Also featuring Jeffrey Wright, David Strathairn, Frankie Faison, Marjolaine Goldsmith, and NYC Public Advocate Jumaane Williams, and others.
Theater of War Productions is slated to launch its new Digital Amphitheater with a presentation of The Oedipus Project on Tuesday, April 27 as part of the first-ever Nobel Prize Summit: Our Planet, Our Future, a virtual event that will bring together Nobel Laureates and other leading scientists with thought leaders, policy makers, business leaders and young people to explore solutions to the challenges facing our global civilization and discuss the state of the planet at a critical juncture for humanity.
This free, public performance of The Oedipus Project will feature the actors Frances McDormand, Bill Murray, Jeffrey Wright, David Strathairn, Frankie Faison, Marjolaine Goldsmith, and NYC Public Advocate Jumaane Williams, and others. Notably, the play's Chorus will be performed by Nobel Prize-winning scientists, including Dr. Elizabeth Blackburn. To register for this free, Zoom event please got to nobeloedipus.eventbrite.com.
The Oedipus Project presents dramatic readings of scenes from Sophocles' Oedipus the King as catalyst for global discussions about climate change, ecological disaster, and environmental justice, framed by the play's timeless themes of arrogant leadership, intergenerational curses, willful blindness, and ignored prophecy. At the time the play was first performed, in 429 BC, the audience would have been recovering from a plague that killed nearly one-third of the Athenian population. Seen through this lens, the play might be as relevant now as it was in its own time.
"When the pandemic hit, we immediately retooled to create free, easily-accessible opportunities on Zoom for people struggling with trauma, loss, illness, and distress to communalize their experiences with others," stated Bryan Doerries, Artistic Director of Theater of War Productions. "Along with the unprecedented loneliness, suffering, and division caused by Covid-19 came the need for innovative, adaptive approaches to fostering dialogue and healing. The goal of our work has always been to lift people out of isolation and to connect them with a larger community. And now, with the generous support of The Mellon Foundation, we are excited to build upon what we have learned during the pandemic to reach exponentially larger audiences all over the world, just when the world needs it most."

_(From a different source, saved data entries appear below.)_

(** C8. While the callback raises on every invocation, no call removes
    anything from [events]: after any sequence of calls -- [add_job]s,
    direct flushes and monitor wake-ups in any order -- [events] is what it
    was followed by every entry handed to [add_job], in call order.  In
    particular after [n] [add_job] calls it holds all [n] entries, and its
    length passes [max_size] as soon as [n] does. *)
Theorem events_grow_while_callback_fails
    (cs : list call) (l : list entry) (w : World) :
  lock (buf w) = false ->
  always_fails (buf w) ->
  events (buf (run_calls cs w)) = events (buf w) ++ entries_of cs /\
  events (buf (run_calls (map add_call l) w)) = events (buf w) ++ l /\
  length (events (buf (run_calls (map add_call l) w))) =
    (length (events (buf w)) + length l)%nat /\
  (max_size (buf w) < Z.of_nat (length l) ->
   max_size (buf (run_calls (map add_call l) w)) <
   Z.of_nat (length (events (buf (run_calls (map add_call l) w))))).
Proof.
  intros L F.
  assert (A : events (buf (run_calls (map add_call l) w)) =
              events (buf w) ++ l).
  { rewrite (run_calls_while_failing _ w L F), entries_of_add_calls.
    reflexivity. }
  split; [exact (run_calls_while_failing cs w L F)|].
  split; [exact A|]. split.
  - rewrite A, length_app. reflexivity.
  - intros G. rewrite A, length_app.
    assert (C : max_size (buf (run_calls (map add_call l) w)) =
                max_size (buf w)).
    { clear. revert w. induction (map add_call l) as [|c cs IH]; intros w;
        [reflexivity|].
      cbn [run_calls]. rewrite IH.
      destruct (run_call_config c w) as [-> _]. reflexivity. }
    rewrite C. lia.
Qed.

(** ** Redelivery after a failure *)

Lemma pending_after_app (p : list entry) (d1 d2 : list action) :
  pending_after p (d1 ++ d2) = pending_after (pending_after p d1) d2.
Proof.
  revert p. induction d1 as [|a d1 IH]; intros p; [reflexivity|].
  cbn. apply IH.
Qed.

Lemma clear_due_after_app (f : bool) (d1 d2 : list action) :
  clear_due_after f (d1 ++ d2) = clear_due_after (clear_due_after f d1) d2.
Proof.
  revert f. induction d1 as [|a d1 IH]; intros f; [reflexivity|].
  cbn. apply IH.
Qed.

Lemma consistent_app (p : list entry) (f : bool) (d1 d2 : list action) :
  consistent p f (d1 ++ d2) <->
  consistent p f d1 /\
  consistent (pending_after p d1) (clear_due_after f d1) d2.
Proof.
  revert p f. induction d1 as [|a d1 IH]; intros p f; cbn.
  - tauto.
  - rewrite IH. tauto.
Qed.
Lemma lk_free s0 data :
  hoare (locks_since s0 None) (free data) (fun _ => locks_since s0 None).
Proof.
  unfold free.
  destruct (prefixWidth <? uint32 (data mod pageSize)).
  - hstep lk_acquire.
    eapply hoare_bind; [apply locks_keep; apply kt_load_header|].
    intros h. cbv beta. kstep kt_store_header. hstep lk_release.
    destruct ((uint16 (objectCount_ h - 1) =? 0) && negb (open_ h)).
    + kstep kt_destroy_header. hstep lk_sys_munmap.
      apply locks_keep. apply kt_assert.
    + apply locks_keep. apply kt_ret.
  - destruct (uint32 (data mod pageSize) =? 0).
    + hstep lk_sys_munmap. apply locks_keep. apply kt_assert.
    + destruct (uint32 (data mod pageSize) =? prefixWidth).
      * kstep kt_load_u32. hstep lk_sys_munmap.
        apply locks_keep. apply kt_assert.
      * apply locks_keep. apply kt_ret.
Qed.

(** X9.  Lock discipline of both entry points: in the events of any call
    that returns, a bucket mutex is only acquired when none is held, the
    mutex released is the one held, no [mmap] or [munmap] is issued while a
    mutex is held (the bucket is released before it is unmapped), and no
    mutex is held when the call returns. *)
Theorem calls_respect_lock_discipline (c : Call) (s s' : State) :
  returns c s s' -> lock_state None (events_since s s') = Some None.
Proof.
  intros Hr.
  assert (H0 : locks_since s None s).
  { exists []. split; [symmetry; apply app_nil_r|reflexivity]. }
  assert (H : locks_since s None s').
  { destruct c as [n|data]; unfold returns in Hr.
    - destruct Hr as [p E]. exact (lk_allocate s n s p s' H0 E).
    - exact (lk_free s data s tt s' H0 Hr). }
  destruct H as (l & Hl & Hs). rewrite (events_since_app s s' l Hl).
  exact Hs.
Qed.

(** *** Where a small block lies *)

Lemma allocate_new_bucket_ptr_triple b k size :
  hoare (fun _ => True) (allocate_new_bucket b k size)
    (fun p s' => p = size_t (bucket_ s' + headerWidth)).
Proof.
  unfold allocate_new_bucket.
  eapply (hoare_bind _ _ (fun _ _ => True)); [intros ? ? ? ? ?; exact I|].
  intros pageStart.
  eapply (hoare_bind _ _ (fun _ _ => True)); [intros ? ? ? ? ?; exact I|].
  intros u1.
  eapply (hoare_bind _ _ (fun _ _ => True)); [intros ? ? ? ? ?; exact I|].
  intros u2.
  eapply (hoare_bind _ _ (fun _ s1 => bucket_ s1 = pageStart)).
  - intros s1 x s2 _ E. unfold set_bucket in E. done_inv. reflexivity.
  - intros u3. apply hoare_ret. intros s1 ->. reflexivity.
Qed.

Lemma allocate_new_bucket_ptr b k size s p s' :
  allocate_new_bucket b k size s = Done p s' ->
  p = size_t (bucket_ s' + headerWidth).
Proof.
  intros E. exact (allocate_new_bucket_ptr_triple b k size s p s' I E).
Qed.

Lemma page_base b a :
  b mod pageSize = 0 -> b <= a < b + pageSize -> a - a mod pageSize = b.
Proof.
  intros Hb Ha. replace a with (b + (a - b)) at 2 by lia.
  rewrite mod_offset by (try assumption; lia). lia.
Qed.
(** * apex-utils: the SOQL extractor and the explain-plan generator

    A shallow embedding of [ApexSOQLExtractor.py] and [SOQLExplainPlan.py],
    with the properties of their specification stated and settled on it.

    Text.  A Python [str] is a sequence of code points.  The embedding takes
    the code points below 256, one [ascii] each, so a [str] is a [list ascii].
    On these code points the tables of the Python library ([str.isspace],
    [str.lower], the classes [\s] and [\w] of [re], case-insensitive
    comparison of a literal) are the ones written out below.  Beyond them
    the comparison of [re] under [IGNORECASE] accepts more than [str.lower]
    tells (U+017F for [s], U+0130 and U+0131 for [i]).  So what a pattern
    finds is stated through the comparison of the matcher, [Re.same], with
    which [Stated.Spells] reads a keyword; [Py.lower] stands where the
    programs call [str.lower].

    Layout.  [Py] holds the string functions of the Python library the two
    programs call, [Re] the regular expressions (the patterns of the programs
    as syntax trees, with a backtracking matcher and the scanning functions
    [search], [finditer], [findall], [sub]), [Json] what [json.dumps] prints,
    [Extractor] and [Explainer] the two programs.  The lemmas follow the
    definitions. *)

From Stdlib Require Import String.
From Stdlib Require Import List Ascii Bool Arith NArith ZArith Lia DecimalString
  Sorted.
Import ListNotations.
Open Scope string_scope.
Open Scope list_scope.

(** A [str] is a list of characters; a string literal stands for its list. *)
Definition str : Type := list ascii.

Coercion list_ascii_of_string : string >-> list.

Definition str_eq_dec : forall a b : str, {a = b} + {a <> b} :=
  list_eq_dec ascii_dec.

(* ================================================================= *)
(** ** The Python string library *)

Module Py.

Definition ord (c : ascii) : N := N_of_ascii c.

Definition between (lo hi : N) (c : ascii) : bool :=
  ((lo <=? ord c) && (ord c <=? hi))%N.

(** [str.isspace] on one character; also the whitespace of [str.split()]
    and [str.strip()], and the class [\s]. *)
Definition isspace (c : ascii) : bool :=
  between 9 13 c || between 28 32 c || (ord c =? 133)%N || (ord c =? 160)%N.

(** [str.isalnum]: letters, decimal digits and the other numeric characters. *)
Definition isalnum (c : ascii) : bool :=
  between 48 57 c || between 65 90 c || between 97 122 c
  || (ord c =? 170)%N || between 178 179 c || (ord c =? 181)%N
  || between 185 186 c || between 188 190 c
  || between 192 214 c || between 216 246 c || between 248 255 c.

(** The class [\w]: alphanumeric or the underscore. *)
Definition isword (c : ascii) : bool := isalnum c || (ord c =? 95)%N.

Definition isupper (c : ascii) : bool :=
  between 65 90 c || between 192 214 c || between 216 222 c.

(** [str.lower] on one character, and on a string. *)
Definition lower_char (c : ascii) : ascii :=
  if isupper c then ascii_of_N (ord c + 32) else c.

Definition lower (s : str) : str := map lower_char s.

(** [c in chars], for one character. *)
Definition char_in (c : ascii) (chars : str) : bool :=
  existsb (Ascii.eqb c) chars.

(** [s.count(c)] for a one-character [c]. *)
Definition count (c : ascii) (s : str) : nat :=
  count_occ ascii_dec s c.

(** [s[a:b]] for [0 <= a], [0 <= b]. *)
Definition slice (a b : nat) (s : str) : str := firstn (b - a) (skipn a s).

(** [s.lstrip(..)], [s.rstrip(..)], [s.strip(..)]: the characters to strip
    are given by a predicate. *)
Fixpoint lstrip_by (p : ascii -> bool) (s : str) : str :=
  match s with
  | [] => []
  | c :: s' => if p c then lstrip_by p s' else s
  end.

Definition rstrip_by (p : ascii -> bool) (s : str) : str :=
  rev (lstrip_by p (rev s)).

Definition strip_by (p : ascii -> bool) (s : str) : str :=
  rstrip_by p (lstrip_by p s).

(** [s.strip()] *)
Definition strip (s : str) : str := strip_by isspace s.

(** [s.strip(chars)] *)
Definition strip_chars (chars : str) (s : str) : str :=
  strip_by (fun c => char_in c chars) s.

Theater of War Productions will create a new hybrid physical/digital model of performance and discussion, with support from The Andrew W. Mellon Foundation, which has just awarded the acclaimed social impact company a $1 million grant.
The Digital Amphitheater will harness the power of ancient and emerging technologies to reach hundreds of thousands of people, in live settings (when public performances are permitted again), on their devices, and in their homes, bringing them into powerful, global, pluralistic dialogue about some of the most critical issues of our time.